* _Brief_
Begin with the line that holds "destruct (non_identity_obs (as_tensor" and repeat each line after it exactly, ending with the last line of the listing.

* _Data section_

══════════

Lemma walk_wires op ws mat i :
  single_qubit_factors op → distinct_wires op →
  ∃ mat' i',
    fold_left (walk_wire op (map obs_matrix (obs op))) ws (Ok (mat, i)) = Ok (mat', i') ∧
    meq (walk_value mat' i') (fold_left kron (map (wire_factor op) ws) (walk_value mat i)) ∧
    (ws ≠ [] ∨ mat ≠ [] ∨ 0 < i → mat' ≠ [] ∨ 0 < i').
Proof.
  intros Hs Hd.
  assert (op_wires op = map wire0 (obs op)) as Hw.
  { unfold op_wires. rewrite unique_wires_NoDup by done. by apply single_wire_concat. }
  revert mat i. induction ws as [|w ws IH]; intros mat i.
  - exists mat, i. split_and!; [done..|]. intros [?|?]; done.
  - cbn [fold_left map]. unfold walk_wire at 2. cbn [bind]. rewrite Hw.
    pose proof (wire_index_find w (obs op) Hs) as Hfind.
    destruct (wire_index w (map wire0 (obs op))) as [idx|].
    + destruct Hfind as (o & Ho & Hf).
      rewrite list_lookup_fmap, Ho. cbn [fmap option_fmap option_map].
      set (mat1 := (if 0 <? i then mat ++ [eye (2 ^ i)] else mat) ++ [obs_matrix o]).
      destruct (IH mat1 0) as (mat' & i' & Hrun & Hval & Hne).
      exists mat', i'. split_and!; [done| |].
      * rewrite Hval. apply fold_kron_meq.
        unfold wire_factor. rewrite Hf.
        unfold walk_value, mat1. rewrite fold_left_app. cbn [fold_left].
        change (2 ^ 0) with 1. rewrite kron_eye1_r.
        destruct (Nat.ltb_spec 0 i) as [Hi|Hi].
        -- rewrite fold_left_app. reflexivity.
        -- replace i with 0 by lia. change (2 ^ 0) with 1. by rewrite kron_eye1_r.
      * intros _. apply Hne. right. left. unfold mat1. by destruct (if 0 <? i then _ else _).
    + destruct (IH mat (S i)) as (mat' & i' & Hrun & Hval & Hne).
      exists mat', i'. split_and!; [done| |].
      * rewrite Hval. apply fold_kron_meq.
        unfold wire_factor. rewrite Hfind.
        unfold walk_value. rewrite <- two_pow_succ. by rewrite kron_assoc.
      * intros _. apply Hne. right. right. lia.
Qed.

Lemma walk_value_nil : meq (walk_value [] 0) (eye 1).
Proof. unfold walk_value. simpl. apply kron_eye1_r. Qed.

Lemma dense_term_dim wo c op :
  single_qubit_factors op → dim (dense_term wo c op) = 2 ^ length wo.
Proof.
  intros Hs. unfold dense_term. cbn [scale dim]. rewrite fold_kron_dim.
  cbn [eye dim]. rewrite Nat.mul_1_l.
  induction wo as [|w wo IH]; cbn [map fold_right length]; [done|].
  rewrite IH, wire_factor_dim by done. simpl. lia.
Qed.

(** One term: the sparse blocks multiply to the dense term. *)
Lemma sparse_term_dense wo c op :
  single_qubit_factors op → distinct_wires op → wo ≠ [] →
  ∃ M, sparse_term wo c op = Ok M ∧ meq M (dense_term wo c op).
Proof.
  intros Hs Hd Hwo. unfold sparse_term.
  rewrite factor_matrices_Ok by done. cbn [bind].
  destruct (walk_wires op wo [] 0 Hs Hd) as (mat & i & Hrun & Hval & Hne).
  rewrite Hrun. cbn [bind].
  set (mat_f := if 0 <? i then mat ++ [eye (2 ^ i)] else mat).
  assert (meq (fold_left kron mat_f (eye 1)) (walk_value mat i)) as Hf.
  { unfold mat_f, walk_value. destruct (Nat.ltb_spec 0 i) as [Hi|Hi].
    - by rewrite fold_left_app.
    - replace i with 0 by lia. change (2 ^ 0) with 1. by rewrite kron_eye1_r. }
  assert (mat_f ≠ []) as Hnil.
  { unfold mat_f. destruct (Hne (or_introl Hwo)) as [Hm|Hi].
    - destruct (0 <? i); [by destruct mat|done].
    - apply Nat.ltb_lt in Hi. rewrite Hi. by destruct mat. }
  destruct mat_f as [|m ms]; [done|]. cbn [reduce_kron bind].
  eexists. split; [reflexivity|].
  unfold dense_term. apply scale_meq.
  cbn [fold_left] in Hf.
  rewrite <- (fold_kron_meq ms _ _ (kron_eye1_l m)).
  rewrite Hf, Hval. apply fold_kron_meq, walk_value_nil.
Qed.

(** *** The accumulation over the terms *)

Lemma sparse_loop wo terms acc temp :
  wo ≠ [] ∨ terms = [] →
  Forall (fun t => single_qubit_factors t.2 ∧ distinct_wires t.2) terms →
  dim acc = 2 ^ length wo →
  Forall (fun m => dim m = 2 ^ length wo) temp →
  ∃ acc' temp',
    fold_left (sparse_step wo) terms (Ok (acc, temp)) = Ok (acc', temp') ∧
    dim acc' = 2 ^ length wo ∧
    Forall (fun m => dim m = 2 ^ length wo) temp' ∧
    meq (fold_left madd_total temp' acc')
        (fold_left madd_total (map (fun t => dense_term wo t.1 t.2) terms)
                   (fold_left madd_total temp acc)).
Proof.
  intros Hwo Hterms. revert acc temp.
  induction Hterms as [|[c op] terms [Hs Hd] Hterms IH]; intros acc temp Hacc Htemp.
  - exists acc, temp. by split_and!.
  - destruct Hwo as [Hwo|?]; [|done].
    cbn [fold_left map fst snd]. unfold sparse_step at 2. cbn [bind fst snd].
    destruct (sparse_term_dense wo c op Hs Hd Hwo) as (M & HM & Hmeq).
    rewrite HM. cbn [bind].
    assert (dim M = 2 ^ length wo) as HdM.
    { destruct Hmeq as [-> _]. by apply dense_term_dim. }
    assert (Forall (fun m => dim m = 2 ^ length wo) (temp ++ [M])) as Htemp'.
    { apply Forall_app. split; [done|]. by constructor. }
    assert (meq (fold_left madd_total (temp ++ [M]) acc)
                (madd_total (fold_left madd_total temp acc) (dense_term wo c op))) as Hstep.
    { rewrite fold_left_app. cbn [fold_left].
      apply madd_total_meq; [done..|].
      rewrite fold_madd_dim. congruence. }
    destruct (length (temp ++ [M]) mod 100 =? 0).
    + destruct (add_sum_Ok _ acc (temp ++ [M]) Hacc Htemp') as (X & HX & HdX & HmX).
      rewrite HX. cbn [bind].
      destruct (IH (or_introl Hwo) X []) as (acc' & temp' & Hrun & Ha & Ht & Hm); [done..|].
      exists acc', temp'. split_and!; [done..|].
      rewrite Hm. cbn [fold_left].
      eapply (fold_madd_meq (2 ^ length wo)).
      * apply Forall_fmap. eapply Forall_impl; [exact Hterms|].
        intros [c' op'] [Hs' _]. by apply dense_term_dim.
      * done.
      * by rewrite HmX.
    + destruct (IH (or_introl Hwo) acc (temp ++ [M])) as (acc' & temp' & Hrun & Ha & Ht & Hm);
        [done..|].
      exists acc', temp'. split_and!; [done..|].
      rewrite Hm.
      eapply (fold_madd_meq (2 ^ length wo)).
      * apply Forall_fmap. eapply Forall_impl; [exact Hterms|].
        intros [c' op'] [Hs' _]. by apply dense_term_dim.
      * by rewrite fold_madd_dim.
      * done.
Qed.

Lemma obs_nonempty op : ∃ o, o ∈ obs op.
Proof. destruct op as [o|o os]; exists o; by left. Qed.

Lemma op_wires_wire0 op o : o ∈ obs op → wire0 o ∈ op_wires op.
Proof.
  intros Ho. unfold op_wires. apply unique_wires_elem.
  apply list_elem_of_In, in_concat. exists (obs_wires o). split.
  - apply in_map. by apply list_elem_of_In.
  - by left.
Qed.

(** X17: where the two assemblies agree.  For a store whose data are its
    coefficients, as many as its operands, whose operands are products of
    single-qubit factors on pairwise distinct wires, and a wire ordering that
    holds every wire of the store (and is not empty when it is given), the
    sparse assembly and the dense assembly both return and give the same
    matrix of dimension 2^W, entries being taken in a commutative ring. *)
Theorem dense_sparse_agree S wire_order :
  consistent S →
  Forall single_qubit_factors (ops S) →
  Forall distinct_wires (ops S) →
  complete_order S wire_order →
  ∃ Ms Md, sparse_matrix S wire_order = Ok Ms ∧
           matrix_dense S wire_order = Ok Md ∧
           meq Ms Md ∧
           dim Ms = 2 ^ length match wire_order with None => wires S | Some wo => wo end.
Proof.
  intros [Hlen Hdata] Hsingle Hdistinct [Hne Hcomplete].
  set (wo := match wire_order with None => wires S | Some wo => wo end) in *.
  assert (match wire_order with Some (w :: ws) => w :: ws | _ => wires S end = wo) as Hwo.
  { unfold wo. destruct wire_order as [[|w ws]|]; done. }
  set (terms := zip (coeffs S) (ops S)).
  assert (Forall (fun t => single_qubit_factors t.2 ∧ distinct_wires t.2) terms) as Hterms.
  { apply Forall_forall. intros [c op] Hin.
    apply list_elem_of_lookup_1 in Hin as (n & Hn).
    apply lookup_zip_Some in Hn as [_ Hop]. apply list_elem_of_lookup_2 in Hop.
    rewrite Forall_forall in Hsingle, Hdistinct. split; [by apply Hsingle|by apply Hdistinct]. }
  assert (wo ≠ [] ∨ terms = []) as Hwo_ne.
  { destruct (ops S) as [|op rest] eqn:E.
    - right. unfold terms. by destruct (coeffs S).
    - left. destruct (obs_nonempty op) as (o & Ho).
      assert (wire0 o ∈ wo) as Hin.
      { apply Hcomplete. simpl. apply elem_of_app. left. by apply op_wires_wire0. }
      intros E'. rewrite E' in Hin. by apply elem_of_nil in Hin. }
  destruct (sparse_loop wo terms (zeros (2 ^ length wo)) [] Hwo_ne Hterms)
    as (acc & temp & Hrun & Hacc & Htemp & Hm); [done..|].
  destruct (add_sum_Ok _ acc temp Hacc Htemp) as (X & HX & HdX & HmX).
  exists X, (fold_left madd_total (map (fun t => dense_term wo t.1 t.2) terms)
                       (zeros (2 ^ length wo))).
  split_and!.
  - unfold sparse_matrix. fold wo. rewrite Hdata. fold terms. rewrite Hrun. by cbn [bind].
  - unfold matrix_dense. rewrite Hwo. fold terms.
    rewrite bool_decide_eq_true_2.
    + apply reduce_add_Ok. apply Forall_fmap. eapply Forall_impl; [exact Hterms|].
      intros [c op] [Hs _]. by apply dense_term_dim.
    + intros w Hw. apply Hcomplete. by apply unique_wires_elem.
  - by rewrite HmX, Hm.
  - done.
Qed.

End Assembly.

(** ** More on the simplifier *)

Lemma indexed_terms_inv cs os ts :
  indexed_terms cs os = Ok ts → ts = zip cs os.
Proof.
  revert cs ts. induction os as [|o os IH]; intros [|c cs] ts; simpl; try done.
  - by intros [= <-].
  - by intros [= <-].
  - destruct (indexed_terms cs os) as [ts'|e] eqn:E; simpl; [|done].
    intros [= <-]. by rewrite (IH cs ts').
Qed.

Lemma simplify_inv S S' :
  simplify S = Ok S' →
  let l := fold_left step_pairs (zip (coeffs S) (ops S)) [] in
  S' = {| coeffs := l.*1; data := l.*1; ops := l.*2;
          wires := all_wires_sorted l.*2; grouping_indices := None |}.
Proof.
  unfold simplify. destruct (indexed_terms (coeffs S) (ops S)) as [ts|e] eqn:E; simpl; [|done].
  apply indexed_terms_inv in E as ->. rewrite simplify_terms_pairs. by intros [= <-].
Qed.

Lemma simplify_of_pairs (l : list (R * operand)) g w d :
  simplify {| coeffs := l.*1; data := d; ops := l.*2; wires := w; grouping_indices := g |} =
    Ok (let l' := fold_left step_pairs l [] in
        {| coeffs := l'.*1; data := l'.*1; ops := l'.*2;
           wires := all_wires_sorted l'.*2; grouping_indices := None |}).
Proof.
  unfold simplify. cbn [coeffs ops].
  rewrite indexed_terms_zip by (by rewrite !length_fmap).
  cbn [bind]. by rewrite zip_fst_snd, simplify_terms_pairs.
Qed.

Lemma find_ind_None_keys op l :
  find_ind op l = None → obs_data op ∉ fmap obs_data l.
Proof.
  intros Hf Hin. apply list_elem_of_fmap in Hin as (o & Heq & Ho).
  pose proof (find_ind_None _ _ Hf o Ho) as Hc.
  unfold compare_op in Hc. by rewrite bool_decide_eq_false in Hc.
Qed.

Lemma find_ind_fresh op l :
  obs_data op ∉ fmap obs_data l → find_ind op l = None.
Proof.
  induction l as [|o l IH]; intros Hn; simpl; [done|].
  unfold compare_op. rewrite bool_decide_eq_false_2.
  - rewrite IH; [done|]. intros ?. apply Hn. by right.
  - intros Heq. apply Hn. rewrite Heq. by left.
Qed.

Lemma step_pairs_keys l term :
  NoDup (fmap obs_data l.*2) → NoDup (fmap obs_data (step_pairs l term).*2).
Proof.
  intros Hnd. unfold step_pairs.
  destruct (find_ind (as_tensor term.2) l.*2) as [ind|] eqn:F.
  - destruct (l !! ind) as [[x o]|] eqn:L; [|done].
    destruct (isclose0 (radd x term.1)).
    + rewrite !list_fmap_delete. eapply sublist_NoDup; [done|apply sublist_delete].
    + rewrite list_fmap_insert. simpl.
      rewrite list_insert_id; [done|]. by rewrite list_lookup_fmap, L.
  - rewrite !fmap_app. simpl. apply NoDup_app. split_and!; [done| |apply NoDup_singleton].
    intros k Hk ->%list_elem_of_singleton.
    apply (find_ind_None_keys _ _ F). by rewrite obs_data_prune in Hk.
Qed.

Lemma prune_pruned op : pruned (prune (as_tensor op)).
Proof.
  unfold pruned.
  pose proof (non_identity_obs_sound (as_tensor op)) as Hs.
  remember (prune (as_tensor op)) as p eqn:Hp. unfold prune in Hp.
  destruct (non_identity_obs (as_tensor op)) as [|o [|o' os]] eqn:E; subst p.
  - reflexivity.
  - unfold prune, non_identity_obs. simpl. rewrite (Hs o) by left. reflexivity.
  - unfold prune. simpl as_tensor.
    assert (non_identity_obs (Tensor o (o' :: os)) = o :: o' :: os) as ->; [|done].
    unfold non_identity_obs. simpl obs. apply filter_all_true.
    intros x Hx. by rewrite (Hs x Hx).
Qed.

══════════

* _Exercise result_
  destruct (non_identity_obs (as_tensor op)) as [|o [|o' os]] eqn:E; subst p.
  - reflexivity.
  - unfold prune, non_identity_obs. simpl. rewrite (Hs o) by left. reflexivity.
  - unfold prune. simpl as_tensor.
    assert (non_identity_obs (Tensor o (o' :: os)) = o :: o' :: os) as ->; [|done].
    unfold non_identity_obs. simpl obs. apply filter_all_true.
    intros x Hx. by rewrite (Hs x Hx).
Qed.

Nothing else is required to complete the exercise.